Dengue Virus Evades AAV-Mediated Neutralizing Antibody Prophylaxis in Rhesus Monkeys.

Development of vaccines against mosquito-borne Flaviviruses is complicated by the occurrence of antibody-dependent enhancement (ADE), which can increase disease severity. Long-term delivery of neutralizing antibodies (nAbs) has the potential to effectively block infection and represents an alternative to vaccination. The risk of ADE may be avoided by using prophylactic nAbs harboring amino acid mutations L234A and L235A (LALA) in the immunoglobulin G (IgG) constant region. Here, we used recombinant adeno-associated viruses (rAAVs) to deliver the anti-dengue virus 3 (DENV3) nAb P3D05. While the administration of rAAV-P3D05-rhesus immunoglobulin G1 (rhIgG1)-LALA to rhesus macaques engendered DENV3-neutralizing activity in serum, it did not prevent infection. The emergence of viremia following DENV3 challenge was delayed by 3-6 days in the rAAV-treated group, and replicating virus contained the envelope mutation K64R. This neutralization-resistant variant was also confirmed by virus outgrowth experiments in vitro.
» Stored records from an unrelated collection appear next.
Lemma json_csv_simple_main_inv env corpus :
  Forall embedded_has_text corpus ->
  Forall embedded_has_text
         (IngestJsonCsvSimple.corpus_after (IngestJsonCsvSimple.main env corpus)).
Proof.
  intros H. destruct (SimpleFacts.main_appends env corpus) as (flags & ->).
  apply forall_app_created; [exact H|]. apply stored_rows_created.
  apply Forall_forall. intros d Hd.
  now apply SimpleFacts.collected_document in Hd.
Qed.

Lemma update_text_inv u text corpus :
  Forall embedded_has_text corpus ->
  Forall embedded_has_text (update_text_where_uri u text corpus).
Proof.
  intros H. unfold update_text_where_uri. apply Forall_forall. intros r Hr.
  apply in_map_iff in Hr. destruct Hr as (r0 & <- & Hr0).
  rewrite Forall_forall in H.
  destruct (uri r0 =? u); [|now apply H]. intros _. discriminate.
Qed.

Lemma update_image_inv j u text s :
  no_premature_embedding s ->
  no_premature_embedding
    (fst (UpdateImagesWithVision.update_image_in_bigquery j u text s)).
Proof.
  intros [Hd Hc]. unfold UpdateImagesWithVision.update_image_in_bigquery.
  destruct (UpdateImagesWithVision.corpus_job j u); [now split|].
  destruct (UpdateImagesWithVision.documents_job j u); split; cbn;
    auto using update_text_inv.
Qed.

Lemma apply_updates_inv ups corpus :
  Forall embedded_has_text corpus ->
  Forall embedded_has_text (apply_updates ups corpus).
Proof.
  intros H. rewrite apply_updates_map. apply Forall_forall. intros r Hr.
  apply in_map_iff in Hr. destruct Hr as (r0 & <- & Hr0).
  apply update_record_has_text. rewrite Forall_forall in H. now apply H.
Qed.

Lemma vision_main_inv svc clock corpus :
  Forall embedded_has_text corpus ->
  Forall embedded_has_text
         (CompleteVisionAnalysis.corpus_after (CompleteVisionAnalysis.main svc clock corpus)).
Proof.
  intros H. destruct (VisionFacts.main_spec svc clock corpus) as (-> & _).
  now apply apply_updates_inv.
Qed.

Lemma update_batch_inv j results corpus :
  Forall embedded_has_text corpus ->
  Forall embedded_has_text
         (UpdateAllImagesVision.corpus
            (UpdateAllImagesVision.update_batch_in_bigquery j results
               (UpdateAllImagesVision.mk_state corpus []))).
Proof.
  intros H. unfold UpdateAllImagesVision.update_batch_in_bigquery.
  destruct (UpdateAllImagesVision.successful_results results) as [|r0 rs];
    [exact H|].
  destruct (UpdateAllImagesVision.batch_job j _) as [updates|e].
  - cbn [UpdateAllImagesVision.corpus]. unfold UpdateAllImagesVision.update_from.
    apply Forall_forall. intros r Hr. apply in_map_iff in Hr.
    destruct Hr as (r0' & <- & Hr0). rewrite Forall_forall in H.
    destruct (find _ updates); [|now apply H].
    intros _. discriminate.
  - rewrite UpdateFacts.fallback_corpus. now apply apply_updates_inv.
Qed.

Lemma clear_where_inv selected corpus :
  Forall embedded_has_text corpus ->
  Forall embedded_has_text (Grepctl.clear_where selected corpus).
Proof.
  intros H. unfold Grepctl.clear_where. apply Forall_forall. intros r Hr.
  apply in_map_iff in Hr. destruct Hr as (r0 & <- & Hr0).
  rewrite Forall_forall in H.
  destruct (selected r0); [|now apply H].
  now apply created_without_embedding.
Qed.

Lemma embed_pass_inv client corpus :
  Forall embedded_has_text corpus ->
  Forall embedded_has_text (Embedding.embed_pass client corpus).
Proof.
  intros H. unfold Embedding.embed_pass. apply Forall_forall. intros r Hr.
  apply in_map_iff in Hr. destruct Hr as (r0 & <- & Hr0).
  rewrite Forall_forall in H. specialize (H r0 Hr0).
  unfold Embedding.embed_record.
  destruct (embedding r0) eqn:He; [exact H|].
  destruct (text_content r0) eqn:Ht; [|exact H].
  destruct (String.eqb _ _); [exact H|].
  destruct (client _); [|exact H].
  intros _. simpl. rewrite Ht. discriminate.
Qed.

Lemma source_step_inv cfg s o :
  no_premature_embedding s -> no_premature_embedding (step cfg s o).
Proof.
  intros [Hd Hc].
  destruct o as [okd okc|lt lm text_ok markdown_ok|ok|env|env|svc clock
                |j results|j u text|selected];
    cbn [step]; unfold on_corpus.
  - unfold create_core_tables. split; cbn.
    + destruct okd; [constructor|exact Hd].
    + destruct okc; [constructor|exact Hc].
  - split; cbn; [|exact Hc].
    destruct text_ok, markdown_ok; auto using text_query_inv, markdown_query_inv.
  - unfold create_search_corpus. destruct ok; [|now split].
    split; cbn; [exact Hd|apply search_corpus_query_inv].
  - split; cbn; [exact Hd|now apply json_csv_main_inv].
  - split; cbn; [exact Hd|now apply json_csv_simple_main_inv].
  - split; cbn; [exact Hd|now apply vision_main_inv].
  - split; cbn; [exact Hd|now apply update_batch_inv].
  - apply update_image_inv. now split.
  - split; cbn; [exact Hd|now apply clear_where_inv].
Qed.

Lemma step_inv cfg s o :
  no_premature_embedding s -> no_premature_embedding (Embedding.step cfg s o).
Proof.
  intros Hs. destruct o as [o|client]; simpl; [now apply source_step_inv|].
  destruct Hs as [Hd Hc]. split; simpl; [exact Hd|now apply embed_pass_inv].
Qed.

(** C2: from a store in which every record with an embedding has a text,
    any sequence of the operations (creation of the tables, text and
    markdown insertion, creation of the search corpus, JSON/CSV
    ingestion by either script, image analysis, batch and single updates
    of image texts, clearing of embeddings, embedding) leaves a store in
    which every record with an embedding has a text, in [documents] and
    in [search_corpus]. *)
Theorem no_embedding_without_text
        (cfg : config) (ops : list Embedding.op) (s : store) :
  no_premature_embedding s -> no_premature_embedding (Embedding.run cfg ops s).
Proof.
  unfold Embedding.run. revert s.
  induction ops as [|o ops IH]; intros s Hs; simpl; [exact Hs|].
  apply IH. now apply step_inv.
Qed.

End EmbeddingFacts.

(** ** One record per uri and modality *)

Module UniqueFacts.
Import Store StoreFacts SetupMmgrep Pipeline ListFacts.

(** No two records of the table have the same uri and modality. *)
Definition unique (t : table) : Prop := NoDup (map key t).



(** The number of records of a uri and modality. *)
Definition records_of (u m : string) (t : table) : nat :=
  List.length (filter (fun r => (uri r =? u) && (modality r =? m)) t).



Lemma prefix_app_inv (a x : string) :
  forall u, String.prefix (a ++ x) u = true ->
            exists v, u = a ++ v /\ String.prefix x v = true.
Proof.
  induction a as [|c a IH]; intros u H; simpl in *.
  - now exists u.
  - destruct u as [|d u]; [destruct x; discriminate|].
    simpl in H. destruct (ascii_dec c d) as [->|]; [|discriminate].
    destruct (IH u H) as (v & -> & Hv). now exists v.
Qed.

Lemma app_inj_l (a v w : string) : a ++ v = a ++ w -> v = w.
Proof.
  induction a as [|c a IH]; simpl; intros H; [exact H|].
  inversion H. now apply IH.
Qed.


(** A WHERE clause keeps a column free of repetition. *)
Lemma distinct_after_where {Row Col} (column : Row -> Col) (kept : Row -> bool) :
  forall rows : list Row,
    NoDup (map column rows) -> NoDup (map column (filter kept rows)).
Proof.
  intros rows. induction rows as [|row rows IH]; cbn [filter map].
  - intros _. apply NoDup_nil.
  - rewrite NoDup_cons_iff. intros [Hfresh Hrest].
    destruct (kept row); [|exact (IH Hrest)].
    cbn [map]. apply NoDup_cons; [|exact (IH Hrest)].
    intros Hin. apply Hfresh. apply in_map_iff in Hin.
    destruct Hin as (other & Hsame & Hother). apply filter_In in Hother.
    rewrite <- Hsame. apply in_map. exact (proj1 Hother).
Qed.



(** *** Text and markdown insertion *)





(** *** Creation of the search corpus *)


(** *** JSON/CSV ingestion *)

Lemma nodup_firstn {A} (n : nat) (l : list A) : NoDup l -> NoDup (firstn n l).
Proof.
  intros H. rewrite <- (firstn_skipn n l) in H.
  now apply NoDup_app_remove_r in H.
Qed.




(** *** The obsolete JSON/CSV ingestion *)




(** *** Operations that keep the keys *)









(** A bucket with one JSON file, and a run of the obsolete script on it
    whose insertion succeeds. *)
Definition one_json_file : IngestJsonCsvSimple.run_env :=
  IngestJsonCsvSimple.mk_run_env
    AdapterFacts.sample_services
    (fun prefix => if prefix =? "multimodal-dataset/json/"
                   then ["multimodal-dataset/json/a.json"] else [])
    false false
    (fun _ => IngestJsonCsv.Inserted).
By delivering P3D05 with unmutated Fc sequences, we further demonstrated that DENV3 also evaded wild-type nAb prophylaxis, and serum viral loads appeared to be higher in the presence of low levels of unmutated P3D05-rhIgG1. Our study shows that a vectored approach for long-term delivery of nAbs with the LALA mutations is promising, but prophylaxis using a single nAb is likely insufficient at preventing DENV infection and replication.